The benefit of this is that it creates a natural path for adding new EVM features and encourages migration to a stricter EVM with stronger guarantees. The downside is that it significantly increases the complexity of the protocol, unless we can find a way to eventually deprecate and remove the old EVM. A major question is: what role does EOF play in EVM simplification proposals, especially if the goal is to reduce overall EVM complexity?
How does it interact with the rest of the roadmap?
Many of the "Improvement" proposals in the rest of the roadmap are also opportunities to simplify older features. To repeat some of the examples above:
Switching to single-slot finality gives us the opportunity to remove committees, reformulate economics, and make other proof-of-stake related simplifications.
Fully implementing account abstraction allowed us to remove much of the existing transaction processing logic by moving it into a piece of “default account EVM code” that all EOAs could replace.
If we move the Ethereum state to a binary hash trie, this can be reconciled with a new version of the SSZ so that all Ethereum data structures can be hashed in the same way.
A more radical approach: converting large parts of the protocol into contract code
A more radical Ethereum simplification strategy would be to keep the protocol as is, but move large parts of the protocol from protocol functionality to contract code.
The most extreme version would be to have Ethereum L1 “technically” just the beacon chain, and introduce a minimal VM (like RISC-V, Cairo, or something simpler specifically for proof systems) that allows anyone else to create their own rollups. The EVM would then be the first of these rollups. Ironically, this is exactly the same outcome as the 2019-20 execution environment proposal, although SNARKs make it much more feasible to actually implement.
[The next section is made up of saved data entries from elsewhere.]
(** A filler goes on filling: at most the page manager and the filler's page change. *)
Lemma fill_move hist w t pc pc' p m cr mr q e : Inv hist w -> threads w !! t = Some pc ->
  Core (owners w) (fillers w) (fillers w) cr mr (with_refs p (cache w)) ->
  (forall pa, (cr pa + is_at (pc_cache pc) pa = cache_refs w pa + is_at (pc_cache pc') pa)%nat) ->
  (forall pa, (mr pa + is_at (pc_mapping pc) pa = mapping_refs w pa + is_at (pc_mapping pc') pa)%nat) ->
  pc_request pc = Some q -> pc_request pc' = Some q -> pc_fill pc = Some e -> pc_fill pc' = Some e -> pc_shape pc' ->
  (forall pa, pr_raw (refs (cache w)) pa -> pc_private pc <> Some pa -> pr_raw p pa) ->
  (forall pa, pc_raw pc' = Some pa -> pr_raw p pa) ->
  (forall pa, pc_private pc' = Some pa -> pa <> 0 /\ (pc_private pc = Some pa \/ ~ known (refs (cache w)) pa)) ->
  (forall pa, m pa = memory w pa \/ pc_private pc = Some pa) ->
  (forall pa, pc_private pc' = Some pa -> pc_filled pc' = true -> m pa = hist (rkey q)) ->
  Inv hist (moved_to w t pc' (with_refs p (cache w)) m (mappings w)).
Proof.
  intros I Ht K Hc Hm Hq Hq' He He' Hsh Hraw Hraw' Hpriv Hmem Hfil. pose proof (inv_pc _ _ I t pc Ht) as [H1 H2 H3 H4 H5 H6 H7].
  assert (forall pc0 e0, pc_fill pc0 = Some e0 -> pc_entry pc0 = Some e0 /\ pc_ready pc0 = false /\ pc_candidate pc0 = None /\
    (forall i o, pc0 <> AtKey i o) /\ (pc_shape pc0 -> forall pa, pc_pages pc0 pa -> pc_private pc0 = Some pa)) as Hfill.
  { intros pc0 e0. unfold pc_pages. destruct pc0; cbn; try done; intros [= ->]; split_and!; try done; try tauto; naive_solver. }
  destruct (Hfill _ _ He) as (F1 & _ & _ & _ & _). destruct (Hfill _ _ He') as (G1 & G2 & G3 & G4 & G5). specialize (G5 Hsh).
  assert (forall pa, pc_private pc = Some pa -> touched w t pa) as Htc by (intros pa Hp; left; exists pc; split; [done|by apply private_pages]).
  set (w' := moved_to _ _ _ _ _ _).
  assert (Moved hist w w' t) as M.
  { eapply move_fewer; [exact I|exact Ht|by intros e0 x Hx; exists x| | |].
    - intros pa Hr Hn. apply Hraw; [done|]. intros Hp. by apply Hn, Htc.
    - intros pa [Hp%G5|Hp]; [|left; unfold touched; auto]. destruct (Hpriv pa Hp) as [_ [?|?]]; [left; by apply Htc|by right].
    - intros pa. destruct (Hmem pa) as [?|Hp]; [by left|]. right. split; [done|]. by apply H5. }
  assert (world_core w') as K'.
  { eapply core_goto; [exact Ht|exact K|intros; rewrite F1, G1; lia|intros; rewrite He, He'; lia|exact Hc|]. intros pa. specialize (Hm pa). lia. }
  eapply moved_Inv; [exact I|exact M|exact K'|]. intros pc0 H0. unfold w' in H0. rewrite (moved_to_self w t pc' pc) in H0 by done. injection H0 as <-.
  constructor; try done.
  - intros i o ->. by destruct (G4 i o).
  - rewrite Hq'. intros q0 [= <-]. by apply H3.
  - rewrite Hq', G1. intros q0 e0 [= <-] [= <-]. destruct (H4 q e Hq F1) as (x & Hx & Hf).
    eapply moved_entry; [exact M|exact K'| |exact Hx|]; [eapply count_pos; [by apply (moved_to_self w t pc' pc)|done]|].
    split_and!; [apply Hf|by rewrite G2|by rewrite G3].
  - intros pa Hp. destruct (Hpriv pa Hp) as [Hz Hor]. split; [done|]. apply only_of_moved; [done|].
    destruct Hor as [Hp'|Hk]; [by apply H5|by eapply unknown_only_of].
  - rewrite Hq'. intros q0 pa [= <-]. apply Hfil.
Qed.

(** A thread goes on without a page of its own. *)
Lemma plain_Inv hist w t pc pc' c ms : Inv hist w -> threads w !! t = Some pc -> Moved hist w (moved_to w t pc' c (memory w) ms) t ->
  world_core (moved_to w t pc' c (memory w) ms) -> pc_private pc' = None -> pc_shape pc' ->
  (forall i o, pc' = AtKey i o -> i = 0 \/ is_Some (inodes w !! i)) ->
  (forall q, pc_request pc' = Some q -> request_ok (inodes w) q) ->
  (forall q e, pc_request pc' = Some q -> pc_entry pc' = Some e -> exists x, entry_of c e = Some x /\ entry_fits pc' q x) ->
  Inv hist (moved_to w t pc' c (memory w) ms).
Proof.
  intros I Ht M K Hp Hs Hk Hq He. eapply moved_Inv; [exact I|exact M|exact K|]. intros pc0 H0.
  rewrite (moved_to_self w t pc' pc) in H0 by done. injection H0 as <-. constructor; try done.
  - rewrite Hp. by intros.
  - intros pa Hr. by destruct pc'.
  - rewrite Hp. by intros.
Qed.

Lemma fewer_fits o f g cr mr (c c' : Cache P) e x pc q : Core o f g cr mr c' -> fewer c c' -> (0 < o e)%nat -> entry_of c e = Some x ->
  entry_fits pc q x -> exists x', entry_of c' e = Some x' /\ entry_fits pc q x'.
Proof.
  intros K F Ho Hx Hf. destruct (k_own _ _ _ _ _ _ K e Ho) as [[x' n] He]. exists x'.
  assert (entry_of c' e = Some x') as Hx' by (apply entry_heap; eauto). split; [done|].
  destruct (F e x' Hx') as (y & Hy & (S1 & S2 & S3 & S4 & S5)). assert (y = x) as -> by congruence. unfold entry_fits. by rewrite S1, S3, S4.
Qed.

Lemma count_le e l : (count pc_fill e l <= count pc_entry e l)%nat.
Proof.
  induction l as [|pc l IH]; [done|]. rewrite !count_cons. assert (is_at (pc_fill pc) e <= is_at (pc_entry pc) e)%nat; [|lia].
  destruct pc; cbn; rewrite ?is_at_None; lia.
Qed.

(** An owner that does not fill is not the only one while there is a filler. *)
Lemma owner_spare w t pc e : threads w !! t = Some pc -> pc_entry pc = Some e -> pc_fill pc = None -> (fillers w e < owners w e)%nat.
Proof.
  intros Ht He Hf. unfold fillers, owners. pose proof (count_goto pc_entry e _ t pc (AtReturn None) Ht) as H1.
  pose proof (count_goto pc_fill e _ t pc (AtReturn None) Ht) as H2. pose proof (count_le e (<[t := AtReturn None]> (threads w))).
  rewrite He, is_at_nat, Nat.eqb_refl in H1. rewrite Hf in H2. cbn [pc_entry pc_fill b2n] in *. rewrite !is_at_None in *. lia.
Qed.

(** The thread drops its entry. *)
Lemma leave_move hist w t pc pc' e p cr mr ms : Inv hist w -> threads w !! t = Some pc -> pc_entry pc = Some e -> pc_fill pc = None ->
  Core (owners w) (fillers w) (fillers w) cr mr (with_refs p (cache w)) -> (forall pa, pr_raw (refs (cache w)) pa -> pr_raw p pa) ->
  (forall pa, (cr pa + is_at (pc_cache pc) pa = cache_refs w pa)%nat) ->
  (forall pa, (mr pa + is_at (pc_mapping pc) pa + count_occ Z.eq_dec (mappings w) pa = mapping_refs w pa + count_occ Z.eq_dec ms pa)%nat) ->
  (forall pa, pa ∈ ms -> touched w t pa) ->
  (exists r, pc' = AtReturn r) \/ (exists i o, pc' = AtKey i o /\ is_Some (inodes w !! i)) ->
  exists c', drop e (with_refs p (cache w)) = Some c' /\ Inv hist (moved_to w t pc' c' (memory w) ms).
Proof.
  intros I Ht He Hf K Hraw Hc Hm Hms Hpc.
  destruct (drop_spec _ _ _ _ _ _ e K (owner_spare _ _ _ _ Ht He Hf)) as (c' & Ed & K' & _ & _ & F). exists c'. split; [done|].
  destruct (drop_raw _ _ _ (k_ok _ _ _ _ _ _ K) Ed) as [_ Hr].
  assert (pc_entry pc' = None /\ pc_fill pc' = None /\ pc_private pc' = None /\ pc_cache pc' = None /\ pc_mapping pc' = None /\ pc_raw pc' = None
    /\ pc_request pc' = None /\ pc_shape pc') as (P1 & P2 & P3 & P4 & P5 & P6 & P7 & P8) by (by destruct Hpc as [[r ->]|(i & o & -> & _)]).
  pose proof (count_pos pc_entry e _ t pc Ht He) as Hpos.
  eapply plain_Inv; [exact I|exact Ht| | |done|done| |by rewrite P7|by rewrite P7].
  - eapply move_fewer; [exact I|exact Ht|exact F| | |by left].
    + intros pa H0 _. by apply Hr, Hraw.
    + unfold pc_pages. rewrite P4, P5, P6. intros pa [[|[|]]|Hpa]; [done..|]. left. by apply Hms.
  - eapply core_goto; [exact Ht|exact K'| | | |]; intros a; rewrite ?P1, ?P2, ?P4, ?P5, ?is_at_None.
    + unfold less. rewrite He, is_at_nat. fold (owners w e) in Hpos. destruct (a =? e)%nat eqn:E; cbn [b2n]; [apply Nat.eqb_eq in E as ->|]; lia.
    + rewrite Hf, is_at_None. lia.
    + specialize (Hc a). lia.
    + specialize (Hm a). lia.
  - intros i o ->. destruct Hpc as [[r ?]|(i' & o' & [= <- <-] & ?)]; [done|by right].
Qed.

End World.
A more modest approach would be to keep the relationship between the beacon chain and the current Ethereum execution environment unchanged, but swap the EVM in place. We could choose RISC-V, Cairo, or some other VM as the new "official Ethereum VM", and then force all EVM contracts to be converted to the new VM code (either by compilation or interpretation) that interprets the logic of the original code. In theory, this could even be done with the "target VM" as the EOF version.